Self-Templated, Enantioselective Assembly of an Amyloid-like Dipeptide into Multifunctional Hierarchical Helical Arrays

Chiral self-assembly of peptides has attracted great interest owing to their promising applications in biomedicine, chemistry, and materials science. However, compared with the rich knowledge about their chiral self-assembly at the molecular or nanoscale, the formation of long-range-ordered hierarchical helical arrays (HHAs) from simple peptides remains a formidable challenge. Herein, we report the self-templated assembly of an amyloid-like dipeptide into long-range-ordered HHAs by their spontaneous fibrillization and hierarchical helical assembly within a confined film.

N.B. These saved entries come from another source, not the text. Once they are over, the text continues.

(** X5. [maxValue] of a returned view model is [undefined] or a
    number, never [null] or [NaN]; with a number other than [NaN] among
    the values it is the greatest of them: the value of some data point,
    and [>=] every value that is not [NaN]; when the loop ran and every
    value is [NaN] (or there is no row) it is [undefined]. *)
Theorem maxValue_of_rows options h vm h' :
  getViewModel host options h = Ok (vm, h') ->
  (maxValue vm = Undefined \/ exists m, maxValue vm = Val m /\ m <> NaN) /\
  ((exists d n, d ∈ dataPoints vm /\ value d = Val n /\ n <> NaN) ->
   exists m, maxValue vm = Val m /\ m <> NaN /\
     (exists d, d ∈ dataPoints vm /\ value d = Val m) /\
     forall d n, d ∈ dataPoints vm -> value d = Val n -> n <> NaN ->
       number_ge m n = true) /\
  (forall c v src,
     columnsOf options = Some (c, v) -> cat_source c = Val src ->
     (forall d, d ∈ dataPoints vm -> value d = Val NaN) ->
     maxValue vm = Undefined).
Proof.
  intros H. split; [|split].
  - destruct (getViewModel_Ok host options h vm h' H)
      as [(-> & _ & _) | (c & v & src & dps & _ & _ & _ & ->)]; simpl.
    + right. eexists. split; [reflexivity|discriminate].
    + apply d3_max_number_or_undefined.
  - exact (getViewModel_maxValue host options h vm h' H).
  - intros c v src Hcols Hsrc Hnan.
    destruct (getViewModel_loop host options h vm h' c v src H Hcols Hsrc)
      as (dps & _ & Hvm).
    subst vm. simpl in *.
    apply d3_max_undefined. intros d n Hd Hn. rewrite (Hnan d Hd) in Hn.
    injection Hn as <-. reflexivity.
Qed.

(** X6. Building again from the same input, at any heap, returns as
    well, with the same [maxValue] and [highlights] and, row by row, the
    same category, value, colour, highlight flag and tooltips; the
    selection identities of a row are equal by comparison, and are the
    same object only if the two builds started at the same heap. *)
Theorem rebuild_same_rows options h1 vm1 h1' h2 :
  getViewModel host options h1 = Ok (vm1, h1') ->
  exists vm2,
    getViewModel host options h2 = Ok (vm2, (h2 + (h1' - h1))%nat) /\
    maxValue vm2 = maxValue vm1 /\
    highlights vm2 = highlights vm1 /\
    length (dataPoints vm2) = length (dataPoints vm1) /\
    forall i d1 d2,
      dataPoints vm1 !! i = Some d1 -> dataPoints vm2 !! i = Some d2 ->
      category d2 = category d1 /\ value d2 = value d1 /\
      color d2 = color d1 /\ highlighted d2 = highlighted d1 /\
      tooltips d2 = tooltips d1 /\
      sid_equals (selectionId d1) (selectionId d2) = true /\
      (same_instance (selectionId d1) (selectionId d2) = true <-> h1 = h2).
Proof.
  intros H.
  destruct (getViewModel_Ok host options h1 vm1 h1' H)
    as [(-> & -> & Habs) | (c & v & src & dps1 & Hcols & Hsrc & Hpush1 & ->)].
  - exists emptyViewModel.
    assert (Hsame : getViewModel host options h2 = Ok (emptyViewModel, h2)).
    { destruct (getViewModel_no_loop options) as [Hok | [e He]].
      - destruct (columnsOf options) as [[c v]|] eqn:Hcols; [|auto].
        right. exists c, v. split; [reflexivity|]. exact (Habs c v eq_refl).
      - apply Hok.
      - rewrite He in H. discriminate. }
    rewrite Hsame. replace (h2 + (h1 - h1))%nat with h2 by lia.
    repeat split; auto; simpl in *; rewrite lookup_nil in *; discriminate.
  - pose proof (loop_rows host c v h1 dps1 h1' Hpush1) as (Hlen1 & -> & Hrow1).
    destruct (getViewModel_returns host options h2 c v src Hcols Hsrc) as (vm2 & H2 & _).
    { intros i Hi. destruct (lookup_lt_is_Some_2 dps1 i) as [d Hd]; [lia|].
      apply Hrow1, makeDataPoint_Ok in Hd as (_ & s & n & _ & Hn & _). eauto. }
    exists vm2. replace (h1 + rowCount c v - h1)%nat with (rowCount c v) by lia.
    split; [exact H2|].
    apply (getViewModel_loop host options h2 vm2 _ c v src) in H2
      as (dps2 & Hpush2 & ->); auto. simpl.
    pose proof (loop_rows host c v h2 dps2 _ Hpush2) as (Hlen2 & _ & Hrow2).
    split; [|split; [|split; [lia|]]].
    + rewrite (d3_max_map value dps2), (d3_max_map value dps1).
      destruct (loop_values host c v h1 dps1 _ Hpush1) as (_ & _ & ->).
      destruct (loop_values host c v h2 dps2 _ Hpush2) as (_ & _ & ->). reflexivity.
    + destruct (loop_highlights host c v h1 dps1 _ Hpush1) as [_ ->].
      destruct (loop_highlights host c v h2 dps2 _ Hpush2) as [_ ->]. reflexivity.
    + intros i d1 d2 Hd1 Hd2.
      apply Hrow1, makeDataPoint_Ok in Hd1
        as (_ & s1 & n1 & Hs1 & Hn1 & Hc1 & Hv1 & Hcol1 & Hid1 & Hh1 & Ht1).
      apply Hrow2, makeDataPoint_Ok in Hd2
        as (_ & s2 & n2 & Hs2 & Hn2 & Hc2 & Hv2 & Hcol2 & Hid2 & Hh2 & Ht2).
      rewrite Hs1 in Hs2. injection Hs2 as <-.
      rewrite Hn1 in Hn2. injection Hn2 as <-.
      rewrite Hc1, Hc2, Hv1, Hv2, Hcol1, Hcol2, Hh1, Hh2, Ht1, Ht2, Hid1, Hid2.
      unfold sid_equals, same_instance. simpl.
      rewrite String.eqb_refl, Nat.eqb_eq.
      repeat split; auto; lia.
Qed.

The chiral interactions between the peptide and diamines result in geometry frustration and the phase transition of self-assembling peptide films from achiral spherulite structures into chiral HHAs. By changing the chirality and enantioselective interactions, we can control the phase behavior, handedness, and chiroptics of the self-assembled HHAs precisely. Moreover, the redox activity of the HHAs allows the in situ decoration of nanoparticles with high catalytic activity. These results provide insights into the chiral self-assembly of peptides and the fabrication of highly ordered materials with complex architectures and promising applications in chiroptics and catalysis.

Automated summary

This study reports the self-templated assembly of amyloid-like dipeptides into long-range-ordered hierarchical helical arrays through spontaneous fibrillization and hierarchical helical assembly within a confined film. By changing the chirality and enantioselective interactions, researchers can precisely control the phase behavior, handedness, and chiroptics of the self-assembled HHAs. The redox activity of HHAs allows for the in situ decoration of nanoparticles with high catalytic activity.